Directions for this task =>
Print nothing but the lines below starting at the line that holds "one which spends" and ending at the line that holds "len (concat (mp_transactions", including both, each exactly as written.

Data supplied =>
(** mempool admission is exact.  A running core accepts a transaction exactly
    when fewer than ten thousand are pending, the pending bytes stay within 64
    MiB, and the transaction has a step after the ones already admitted, so that
    one which spends a pending nullifier is refused; it is then appended to the
    pending list.  A refusal changes nothing, and the code is zero exactly on
    acceptance. *)
Theorem check_tx_exact `{Sha2} context ledger core tx result core' :
  context_wf context -> ledger_inv ledger -> reachable context ledger core ->
  nc_lifecycle core = Running -> check_tx tx core = (result, core') ->
  let mp := nc_mempool core in
  (ct_accepted result = true <->
   len (mp_transactions mp) < MAX_PENDING_TRANSACTIONS /\
   len (concat (mp_transactions mp)) + len tx <= MAX_PENDING_TRANSACTION_BYTES /\
   exists record c, transaction_step context (mp_candidate mp) tx record c) /\
  (ct_code result = 0 <-> ct_accepted result = true) /\
  (if ct_accepted result then mp_transactions (nc_mempool core') = mp_transactions mp ++ [tx]
   else core' = core).
Proof.
  intros Hctx Hl Hr Hlife Hcheck mp. pose proof (reachable_inv _ Hctx _ Hl _ Hr) as Hi.
  destruct (coordinator_facts _ Hctx _ Hl _ (ci_coordinator _ _ _ Hi)) as [Hc Hst].
  pose proof (ci_mempool _ _ _ Hi) as Hmp. fold mp in Hmp.
  pose proof (admit_transaction_cases _ _ tx _ Hc Hst Hmp) as Ha.
  pose proof (mpi_count _ _ _ Hmp) as Hn.
  unfold check_tx in Hcheck. rewrite bool_decide_eq_true_2 in Hcheck by done. cbn [negb] in Hcheck.
  fold mp in Hcheck. destruct (admit_transaction _ tx mp) as [[[]|e] mp'] eqn:Hadm;
    injection Hcheck as <- <-; cbn [ct_accepted ct_code].
  - destruct Ha as (Hmp' & Htx & record & Hstep). split; [|split; [done|exact Htx]].
    split; [|done]. intros _. pose proof (mpi_limit _ _ _ Hmp') as Hlim. rewrite (mpi_bytes _ _ _ Hmp'), Htx in Hlim.
    pose proof (mpi_count _ _ _ Hmp') as Hcount. rewrite Htx in Hcount.
    rewrite concat_app, !length_app in *. cbn in Hlim, Hcount. rewrite app_nil_r in Hlim.
    split_and!; [lia|lia|by eauto].
  - destruct Ha as [-> Hwhy]. split; [|split; [done|by destruct core]].
    split; [done|]. intros (H1 & H2 & record & c & Hstep). rewrite (mpi_bytes _ _ _ Hmp) in Hwhy.
    destruct Hwhy as [|[|Hno]]; [lia|lia|]. by apply Hno in Hstep.
Qed.

(** height mapping.  From Noxis height one on, the engine height of a Noxis
    height and the Noxis height of an engine height are inverse to each other,
    with all overflows refused. *)
Theorem height_mapping_inverse id n h :
  1 <= initial_height id -> 1 <= n <= U64_MAX -> in_i64 h ->
  engine_height id n = Ok h <-> noxis_height id h = Ok n.
Proof.
  unfold in_i64, engine_height, noxis_height, initial_height. intros Hi Hn Hh.
  rewrite map_err_Ok, engine_height_for_Ok by lia.
  rewrite bind_Ok. setoid_rewrite bind_Ok. setoid_rewrite ok_or_Ok.
  setoid_rewrite checked_i64_Some. setoid_rewrite try_from_Some. unfold in_i64, in_range. split.
  - intros (_ & -> & Hm). eexists. split; [split; [reflexivity|lia]|].
    eexists. split; [split; [reflexivity|lia]|]. lia.
  - intros (r & [-> ?] & k & [-> ?] & -> & ?). lia.
Qed.


(** ** Witnesses *)

Section Samples.
#[local] Existing Instance toy_sha2.

Definition new_core : NoxisCometCore :=
  mk_NoxisCometCore sample_genesis fresh_coordinator (mempool_new (from_committed exec_state)) None
    GenesisUnverified.

Definition running_core : NoxisCometCore := set_lifecycle Running new_core.

Lemma new_core_reachable : reachable exec_context sample_ledger new_core.
Proof.
  apply (reach_new _ _ fresh_coordinator (mk_Authorization (context_id exec_validation))).
  - exact fresh_coordinator_ok.
  - unfold try_new, ensure_matches. cbn [fresh_coordinator tip_state pe_context exec_context
      ec_validation_context auth_validation_context_id].
    rewrite bool_decide_eq_true_2 by reflexivity. reflexivity.
Qed.

Lemma running_core_reachable : reachable exec_context sample_ledger running_core.
Proof.
  pose proof (reach_call _ _ new_core (CallInitChain (genesis_request sample_genesis)) new_core_reachable I)
    as Hr.
  cbn [run_call] in Hr.
  pose proof (init_chain_genesis new_core eq_refl) as Hi. cbn [new_core nc_identity] in Hi.
  rewrite Hi in Hr. exact Hr.
Qed.

(** The core after finalizing the sample block. *)
Definition finalized_core (b : ExecutedBlock) : NoxisCometCore :=
  set_pending (Some (mk_PendingFinalization (exec_decision x01) [transaction_bytes exec_mint] b
                       (finalize_result b))) running_core.

Lemma running_core_inv : core_inv exec_context sample_ledger running_core.
Proof. exact (reachable_inv _ exec_context_wf _ sample_ledger_inv _ running_core_reachable). Qed.

Lemma running_executes b :
  execute_block exec_context exec_state exec_proposal = Ok b ->
  validate_decision running_core (exec_decision x01) = Ok tt /\
  execute_for_engine_decision running_core (exec_decision x01) [transaction_bytes exec_mint] = Ok b.
Proof.
  intros Hb.
  exact (proj2 (execute_for_decision_Ok _ exec_context_wf _ sample_ledger_inv running_core _ _ b
    running_core_inv) Hb).
Qed.

Lemma finalized_core_reachable b :
  execute_block exec_context exec_state exec_proposal = Ok b ->
  reachable exec_context sample_ledger (finalized_core b).
Proof.
  intros Hb. destruct (running_executes b Hb) as [Hv He].
  exact (reach_finalize _ _ running_core _ _ b running_core_reachable exec_decision_wf eq_refl eq_refl Hv He).
Qed.

Lemma finalized_core_fits b :
  execute_block exec_context exec_state exec_proposal = Ok b -> commit_fits (finalized_core b).
Proof. intros Hb p Hp. injection Hp as <-. exact (fresh_size b Hb). Qed.

Lemma running_processes :
  process_proposal running_core (exec_decision x01) [transaction_bytes exec_mint] = Ok Accept.
Proof.
  destruct exec_executes as [b Hb]. destruct (running_executes b Hb) as [Hv He].
  exact (process_proposal_run running_core _ _ b eq_refl Hv He).
Qed.
(** [TransactionLog::open_recovering_incomplete_tail]. *)
Definition open_recovering_incomplete_tail (io : TruncateIo) : M (list byte) StorageError unit :=
  file ← get;
  found ← lift (transaction_scan_frames file);
  match found.2 with
  | None => mret tt
  | Some tail =>
      cut_file (StorageError.Io "remove incomplete transaction-log tail")
        (StorageError.Io "sync recovered transaction log") transaction_log_validate io
        (tail_valid_prefix_length tail)
  end.

Definition transaction_append_calls : AppendCalls StorageError :=
  mk_AppendCalls (StorageError.Io "seek transaction log end")
    (StorageError.Io "append transaction frame") (StorageError.Io "flush transaction frame")
    (StorageError.Io "sync transaction frame") None.

(** [TransactionLog::append_transaction_bytes]. *)
Definition append_transaction_bytes (io : AppendIo) (transaction_bytes : list byte)
    : M (list byte) StorageError Z :=
  transaction ← lift (map_err StorageError.Codec (decode_transaction transaction_bytes));
  payload ← lift (map_err StorageError.Codec (encode_transaction transaction));
  if negb (bool_decide (payload = transaction_bytes))
  then lift (Err StorageError.NonCanonicalTransaction)
  else
    frame ← lift (transaction_encode_frame payload);
    write_frame transaction_append_calls io frame.

(** [read_frames], the whole of [TransactionLog::read_transactions]. *)
Definition read_transactions (file : list byte) : Result StorageError (list StoredTransaction) :=
  found ← transaction_scan_frames file;
  match found.2 with
  | None => Ok found.1
  | Some tail =>
      Err (StorageError.TruncatedFrame (tail_valid_prefix_length tail) (tail_section tail))
  end.

(** ** Facts about the transaction log *)

Definition transaction_kind : EntryKind (list byte) StoredTransaction :=
  mk_EntryKind (fun bs => bs) (fun bs => exists tx, bytes_of_tx bs tx) mk_StoredTransaction.

#[global] Instance transaction_laws : FrameLaws transaction_format transaction_kind.
Proof.
  split; [done..|apply exact_magic_Ok|].
  intros offset p e Hl. cbn [ff_decode transaction_format ff_maximum ek_ok ek_payload ek_at transaction_kind] in *.
  assert (Hi : len p <= ISIZE_MAX).
  { assert (MAX_FRAME_PAYLOAD_LENGTH <= ISIZE_MAX) by done. lia. }
  rewrite bind_Ok. split.
  - intros (tx & Hd%map_err_Ok & [= <-]). apply decode_bytes_of_tx in Hd; [|done].
    exists p. split; [by exists tx|done].
  - intros (bs & [tx Hb] & -> & ->). exists tx. split; [|done].
    by rewrite (bytes_of_tx_decode _ _ Hb).
Qed.

Abbreviation transaction_log_bytes := (log_bytes transaction_format transaction_kind).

Written answer =>
    one which spends a pending nullifier is refused; it is then appended to the
    pending list.  A refusal changes nothing, and the code is zero exactly on
    acceptance. *)
Theorem check_tx_exact `{Sha2} context ledger core tx result core' :
  context_wf context -> ledger_inv ledger -> reachable context ledger core ->
  nc_lifecycle core = Running -> check_tx tx core = (result, core') ->
  let mp := nc_mempool core in
  (ct_accepted result = true <->
   len (mp_transactions mp) < MAX_PENDING_TRANSACTIONS /\
   len (concat (mp_transactions mp)) + len tx <= MAX_PENDING_TRANSACTION_BYTES /\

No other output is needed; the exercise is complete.